▶ [Records provided]

(* ===== verification/RemoteVerifier.v ===== *)
(** * The verifier of remote-service contracts
      ([kernel/remote_service_verifier.py])

    Scenarios that run the remote dispatch policy and one life of a dispatch key
    over a dedupe store, with the five standard ones. *)
From S2P Require Export DedupeStore HostPolicy.

(** ** Scenarios *)
Inductive FailMode := fail_none | fail_timeout | fail_reject_key | fail_transient_500.
#[export] Instance FailMode_eq_dec : EqDecision FailMode.
Proof. solve_decision. Defined.

Record RemoteServiceSimProfile := {
  sp_accepts_key : bool;
  sp_stable_ack : bool;
  sp_conflict_on_duplicate : bool;
  sp_fail_mode : FailMode
}.

Definition default_profile : RemoteServiceSimProfile :=
  {| sp_accepts_key := true; sp_stable_ack := true; sp_conflict_on_duplicate := true;
     sp_fail_mode := fail_none |}.

Record VerificationScenario := {
  vs_name : string;
  vs_profile : RemoteServiceSimProfile;
  vs_declared_level : ExternalIdempotencyLevel;
  vs_contract : option RemoteServiceIdempotencyContract;
  vs_expected_effective_level : ExternalIdempotencyLevel;
  vs_expected_can_claim_guaranteed : bool;
  vs_expected_dedupe_terminal_state : string
}.

Record VerificationResult := {
  vr_scenario_name : string;
  vr_passed : bool;
  vr_policy_decision : RemoteDispatchPolicyDecision;
  vr_actual_dedupe_state : option string;
  vr_failure_reason : option string
}.

Definition STANDARD_SCENARIOS : list VerificationScenario := [
  {| vs_name := "happy_path_guaranteed"; vs_profile := default_profile;
     vs_declared_level := guaranteed;
     vs_contract := Some {| accepts_dispatch_idempotency_key := true; returns_stable_ack := true;
                            peer_retry_model := exactly_once_claimed;
                            default_retry_policy := bounded_retry |};
     vs_expected_effective_level := guaranteed; vs_expected_can_claim_guaranteed := true;
     vs_expected_dedupe_terminal_state := "acknowledged" |};
  {| vs_name := "missing_contract_downgrade";
     vs_profile := {| sp_accepts_key := false; sp_stable_ack := false;
                      sp_conflict_on_duplicate := true; sp_fail_mode := fail_none |};
     vs_declared_level := guaranteed; vs_contract := None;
     vs_expected_effective_level := best_effort; vs_expected_can_claim_guaranteed := false;
     vs_expected_dedupe_terminal_state := "acknowledged" |};
  {| vs_name := "timeout_to_unknown_effect";
     vs_profile := {| sp_accepts_key := true; sp_stable_ack := true;
                      sp_conflict_on_duplicate := true; sp_fail_mode := fail_timeout |};
     vs_declared_level := best_effort;
     vs_contract := Some {| accepts_dispatch_idempotency_key := true; returns_stable_ack := false;
                            peer_retry_model := at_least_once;
                            default_retry_policy := no_auto_retry |};
     vs_expected_effective_level := best_effort; vs_expected_can_claim_guaranteed := false;
     vs_expected_dedupe_terminal_state := "unknown_effect" |};
  {| vs_name := "conflict_409_dedupe_hit"; vs_profile := default_profile;
     vs_declared_level := guaranteed;
     vs_contract := Some {| accepts_dispatch_idempotency_key := true; returns_stable_ack := true;
                            peer_retry_model := exactly_once_claimed;
                            default_retry_policy := bounded_retry |};
     vs_expected_effective_level := guaranteed; vs_expected_can_claim_guaranteed := true;
     vs_expected_dedupe_terminal_state := "acknowledged" |};
  {| vs_name := "reject_key_fallback";
     vs_profile := {| sp_accepts_key := false; sp_stable_ack := true;
                      sp_conflict_on_duplicate := true; sp_fail_mode := fail_reject_key |};
     vs_declared_level := guaranteed;
     vs_contract := Some {| accepts_dispatch_idempotency_key := false; returns_stable_ack := true;
                            peer_retry_model := at_most_once;
                            default_retry_policy := no_auto_retry |};
     vs_expected_effective_level := best_effort; vs_expected_can_claim_guaranteed := false;
     vs_expected_dedupe_terminal_state := "acknowledged" |}
].

(** ** The verifier *)
Module RemoteServiceVerifier.
Definition verify_key (scenario : VerificationScenario) : string := "verify:" +:+ vs_name scenario.

Definition verify_envelope (scenario : VerificationScenario) : IdempotencyEnvelope :=
  {| env_dispatch_idempotency_key := verify_key scenario;
     env_operation_fingerprint := "fp:" +:+ vs_name scenario; env_attempt_seq := 1;
     env_effect_scope := "remote_service"; env_capability_snapshot_hash := "verify_hash";
     env_host_kind := remote_service; env_peer_operation_id := None;
     env_policy_snapshot_ref := None; env_rule_bundle_hash := None |}.

Definition level_str (l : ExternalIdempotencyLevel) : string :=
  match l with
  | guaranteed => "guaranteed" | best_effort => "best_effort" | unknown_level => "unknown"
  end.

Definition mismatch (what expected got : string) : string :=
  what +:+ " mismatch: expected " +:+ expected +:+ ", got " +:+ got.

Definition failed (scenario : VerificationScenario) (decision : RemoteDispatchPolicyDecision)
    (state : option string) (why : string) : VerificationResult :=
  {| vr_scenario_name := vs_name scenario; vr_passed := false; vr_policy_decision := decision;
     vr_actual_dedupe_state := state; vr_failure_reason := Some why |}.

Section verifier.
Context {S : Type} `{DedupeStorePort S}.

(** What the remote service answers to the first dispatch. *)
Definition mark_answer (scenario : VerificationScenario) : M S unit :=
  if decide (sp_fail_mode (vs_profile scenario) = fail_timeout)
  then ds_mark_unknown_effect (verify_key scenario)
  else ds_mark_acknowledged (verify_key scenario) (Some ("ack:" +:+ vs_name scenario)).

(** The second dispatch of the conflict scenario. *)
Definition replay (scenario : VerificationScenario) : M S bool :=
  if bool_decide (vs_name scenario = "conflict_409_dedupe_hit")
     && sp_conflict_on_duplicate (vs_profile scenario)
  then replay_reservation ← ds_reserve_and_dispatch (verify_envelope scenario) None;
       mret (accepted replay_reservation)
  else mret false.

Definition _run_one (scenario : VerificationScenario) : M S VerificationResult :=
  let decision :=
    evaluate_remote_service_policy (Some (vs_declared_level scenario)) (vs_contract scenario) in
  if decide (rp_effective_idempotency_level decision ≠ vs_expected_effective_level scenario) then
    mret (failed scenario decision None
            (mismatch "effective_idempotency_level"
               (str_repr (level_str (vs_expected_effective_level scenario)))
               (str_repr (level_str (rp_effective_idempotency_level decision)))))
  else if decide (rp_can_claim_guaranteed decision ≠ vs_expected_can_claim_guaranteed scenario) then
    mret (failed scenario decision None
            (mismatch "can_claim_guaranteed"
               (py_repr (PBool (vs_expected_can_claim_guaranteed scenario)))
               (py_repr (PBool (rp_can_claim_guaranteed decision)))))
  else
    let key := verify_key scenario in
    first_reservation ← ds_reserve_and_dispatch (verify_envelope scenario) None;
    if negb (accepted first_reservation) then
      mret (failed scenario decision None "initial reservation rejected unexpectedly")
    else
      mark_answer scenario;;
      replay_accepted ← replay scenario;
      if replay_accepted : bool then
        mret (failed scenario decision None "expected duplicate dedupe hit, but replay was accepted")
      else
        record ← ds_get key;
        let actual_state :=
          match record with Some r => dedupe_state_str (rec_state r) | None => "missing" end in
        mret (if decide (actual_state ≠ vs_expected_dedupe_terminal_state scenario) then
                failed scenario decision (Some actual_state)
                  (mismatch "dedupe terminal state"
                     (str_repr (vs_expected_dedupe_terminal_state scenario)) (str_repr actual_state))
              else
                {| vr_scenario_name := vs_name scenario; vr_passed := true;
                   vr_policy_decision := decision; vr_actual_dedupe_state := Some actual_state;
                   vr_failure_reason := None |}).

▶ [About this exercise] Beginning with the line that contains "(py_repr (PBool (rp_can_claim_guaranteed", restate word for word each line through the last one in the data, and write nothing more.

▶ [Response for this exercise]
               (py_repr (PBool (rp_can_claim_guaranteed decision)))))
  else
    let key := verify_key scenario in
    first_reservation ← ds_reserve_and_dispatch (verify_envelope scenario) None;
    if negb (accepted first_reservation) then
      mret (failed scenario decision None "initial reservation rejected unexpectedly")
    else
      mark_answer scenario;;
      replay_accepted ← replay scenario;
      if replay_accepted : bool then
        mret (failed scenario decision None "expected duplicate dedupe hit, but replay was accepted")
      else
        record ← ds_get key;
        let actual_state :=
          match record with Some r => dedupe_state_str (rec_state r) | None => "missing" end in
        mret (if decide (actual_state ≠ vs_expected_dedupe_terminal_state scenario) then
                failed scenario decision (Some actual_state)
                  (mismatch "dedupe terminal state"
                     (str_repr (vs_expected_dedupe_terminal_state scenario)) (str_repr actual_state))
              else
                {| vr_scenario_name := vs_name scenario; vr_passed := true;
                   vr_policy_decision := decision; vr_actual_dedupe_state := Some actual_state;
                   vr_failure_reason := None |}).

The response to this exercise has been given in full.